Bishop talked about the implications of this classroom dynamic for STEM courses. Over the past few years, Bishop has taught seven courses at CPE. Coming into the job he said he was familiar with the kind of math courses that had been previously offered to the Cheshire students, and suspected that returning students would have some experience with calculus, while new students might only have an algebra base. Given this range of math background, Bishop started by teaching Precalculus, which he described as a happy medium between veteran CPE students and newer enrollees. 

“I was hoping I could then take everybody into Calculus,” he said. 

The following summer and fall terms, Bishop said he took his spring Precalc group through Calculus I and Calculus II in succession. The next year, he took another cohort through to Calculus-level math, this time starting from Intermediate Algebra. These math classes seem like a natural addition to CPE, but Bishop’s methods show the particular challenges facing STEM courses in the program. 

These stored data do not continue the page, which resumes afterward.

(** * The IAP tunnel client: framing, reader loop and writer loop

    A shallow embedding of the sub-protocol client of package [iap]
    (frame encoders, frame decoders, [readFrame], [writeFrame], the two
    background loops and [Conn.Write]) together with the properties of
    its specification.

    Integers are [Z] with the wrap-around of the Go type written out,
    byte slices are [list byte], the [Conn] struct is a record, and every
    method is a function in a small state monad over that record whose
    outcome says whether the call returned, returned an error, panicked
    or is parked on a channel or pipe. *)

From Stdlib Require Import String Ascii.
From Stdlib Require Import ZArith List Bool Lia.
From Stdlib Require Import Strings.Byte.
Import ListNotations.
Local Open Scope Z_scope.

(* ===================================================================== *)
(** ** Bytes and [encoding/binary.BigEndian] *)
(* ===================================================================== *)

Module BigEndian.

(** Go's conversion [byte(x)] of an unsigned integer: the low 8 bits. *)
Definition byte_of_Z (z : Z) : byte :=
  match Byte.of_N (Z.to_N (z mod 256)) with
  | Some b => b
  | None => x00
  end.

(** Go's conversion [uintN(b)] of a byte. *)
Definition Z_of_byte (b : byte) : Z := Z.of_N (Byte.to_N b).

(** [b[i]] on a slice that is long enough; callers only pass arrays of
    the exact size. *)
Definition at_ (b : list byte) (i : nat) : Z := Z_of_byte (nth i b x00).

(** [uint16(b[1]) | uint16(b[0])<<8] *)
Definition Uint16 (b : list byte) : Z :=
  Z.lor (at_ b 1) (Z.shiftl (at_ b 0) 8).

(** [uint32(b[3]) | uint32(b[2])<<8 | uint32(b[1])<<16 | uint32(b[0])<<24] *)
Definition Uint32 (b : list byte) : Z :=
  Z.lor (Z.lor (Z.lor (at_ b 3) (Z.shiftl (at_ b 2) 8))
               (Z.shiftl (at_ b 1) 16))
        (Z.shiftl (at_ b 0) 24).

(** [uint64(b[7]) | uint64(b[6])<<8 | ... | uint64(b[0])<<56] *)
Definition Uint64 (b : list byte) : Z :=
  Z.lor (Z.lor (Z.lor (Z.lor (Z.lor (Z.lor (Z.lor
    (at_ b 7)
    (Z.shiftl (at_ b 6) 8))
    (Z.shiftl (at_ b 5) 16))
    (Z.shiftl (at_ b 4) 24))
    (Z.shiftl (at_ b 3) 32))
    (Z.shiftl (at_ b 2) 40))
    (Z.shiftl (at_ b 1) 48))
    (Z.shiftl (at_ b 0) 56).

(** [b[0] = byte(v >> 8); b[1] = byte(v)] *)
Definition PutUint16 (v : Z) : list byte :=
  [byte_of_Z (Z.shiftr v 8); byte_of_Z v].

(** [b[0] = byte(v >> 24); ...; b[3] = byte(v)] *)
Definition PutUint32 (v : Z) : list byte :=
  [byte_of_Z (Z.shiftr v 24); byte_of_Z (Z.shiftr v 16);
   byte_of_Z (Z.shiftr v 8); byte_of_Z v].

(** [b[0] = byte(v >> 56); ...; b[7] = byte(v)] *)
Definition PutUint64 (v : Z) : list byte :=
  [byte_of_Z (Z.shiftr v 56); byte_of_Z (Z.shiftr v 48);
   byte_of_Z (Z.shiftr v 40); byte_of_Z (Z.shiftr v 32);
   byte_of_Z (Z.shiftr v 24); byte_of_Z (Z.shiftr v 16);
   byte_of_Z (Z.shiftr v 8); byte_of_Z v].

End BigEndian.

Import BigEndian.

(* ===================================================================== *)
(** ** Constants and frame encoders *)
(* ===================================================================== *)

Definition subprotoMaxFrameSize : Z := 16384.
Definition subprotoAckThreshold : Z := 2 * subprotoMaxFrameSize.
Definition subprotoTagSuccess : Z := 0x1.
Definition subprotoTagData : Z := 0x4.
Definition subprotoTagAck : Z := 0x7.

(** [math.MaxUint32] *)
Definition MaxUint32 : Z := 2 ^ 32 - 1.

(** Wrap-around of [uint64] and [uint32] arithmetic. *)
Definition u64 (z : Z) : Z := z mod 2 ^ 64.
Definition u32 (z : Z) : Z := z mod 2 ^ 32.

(** [len(s)] as a Go [int]. *)
Definition len (s : list byte) : Z := Z.of_nat (length s).

(** [make([]byte, n)]: [n] zero bytes. *)
Definition make (n : nat) : list byte := repeat x00 n.

(** What a zeroed buffer of [n] bytes holds after a [Read] stored [data]
    (at most [n] bytes) at its start. *)
Definition filled (n : nat) (data : list byte) : list byte :=
  data ++ make (n - length data).

(** A call either returns a value, or panics. *)
Inductive mayPanic (A : Type) : Type :=
| Returns (a : A)
| Panics (msg : string).
Arguments Returns {A} a.
Arguments Panics {A} msg.

(** [makeAckFrame]: tag [0x0007] and the 8-byte count. *)
Definition makeAckFrame (nb : Z) : list byte :=
  PutUint16 subprotoTagAck ++ PutUint64 nb.

(** [makeDataFrame]: panics when [len(data)+6] exceeds [math.MaxUint32],
    else a 6-byte header (tag [0x0004], [uint32(len(data))]) with the
    data appended. *)
Definition makeDataFrame (data : list byte) : mayPanic (list byte) :=
  if len data + 6 >? MaxUint32 then Panics "data too large for frame"
  else Returns (PutUint16 subprotoTagData ++ PutUint32 (u32 (len data)) ++ data).

(* ===================================================================== *)
(** ** The surroundings of a [Conn]: errors, transport, pipes, channel *)
(* ===================================================================== *)

(** Modelled from the spec: the package's two error types [ProtocolError]
    and [CloseError] are declared outside the files at hand; section 7
    gives them as [ProtocolError(message)] and [CloseError(code, reason)].
    The other constructors are the errors of the libraries the client
    sees: the transport's structured close [websocket.CloseError],
    [io.EOF], [io.ErrClosedPipe], and any other transport failure. *)
Inductive error : Type :=
| ProtocolError (msg : string)
| CloseError (code : Z) (reason : string)
| WsCloseError (code : Z) (reason : string)
| EOF
| ErrClosedPipe
| TransportError (msg : string).

Definition is_EOF (e : error) : bool :=
  match e with EOF => true | _ => false end.

(** The transport [c.conn] (a [net.Conn]).

    Inbound, it is the script of what the peer delivers: [inbound] lists
    the messages still unread, and one [Read] returns bytes of the first
    one only (a read never crosses a message boundary, so it may be
    short); when the script is used up every [Read] fails with
    [inboundErr] ([EOF] after a normal closure).

    Outbound, [outbound] logs the slices accepted by [Write], oldest
    first; [writesLeft] more writes succeed, later ones fail with
    [outboundErr]. *)
Record NetConn : Type := mkNetConn {
  inbound : list (list byte);
  inboundErr : error;
  outbound : list (list byte);
  writesLeft : nat;
  outboundErr : error
}.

These blocks of three classes in progression have been an effective way to teach math in the first decade of CPE, but it doesn’t come without challenges. For one, course space per semester is limited due to space and scheduling constraints, and it is not always possible to offer a consistent rotation of these foundational math classes; the space constraints of the prison also cap a student’s course load to three courses per semester. Many CPE students also balance their education with work, as well as matters regarding their case or family life. For these reasons, completing an associate degree in two years is not always possible for CPE students: The CPE graduated its first class in Spring 2018. 

No matter how the students decide to complete their degree, CPE classes seem to consistently be environments of singular intellectual fervor. Every professor and program coordinator testified to the unique experience of a CPE classroom, and the brilliance and drive of the students. Plass described teaching his Kafka class as a positive, but very intense, experience. 

“[It’s] not [intense] just because you’re in prison and prisons are hostile places,” Plass said. “It’s also intense in a very good way, because the students are very committed to their learning…. You’re constantly being peppered with questions—there isn’t a silent moment in class. The problem is that there’s such a desire to have a conversation, that you could just go on forever. But time is really limited.” 

Gruen set that intensity in contrast with the environment at the University.  

“Students at Cheshire come to every single class prepared to discuss the assigned material, and that doesn’t always happen on campus,” she said. 

Now nearing the end of its tenth year, the CPE has continued to grow. While students graduate from the program and some return home, the CPE is beginning to focus on developing support systems for re-entry. Currently, the program is making important strides on the way to offering a Wesleyan bachelor’s degree within the program. Starting fall of next year, students can begin applying for the Bachelor of Liberal Studies.

 

Claire Isenegger contributed reporting.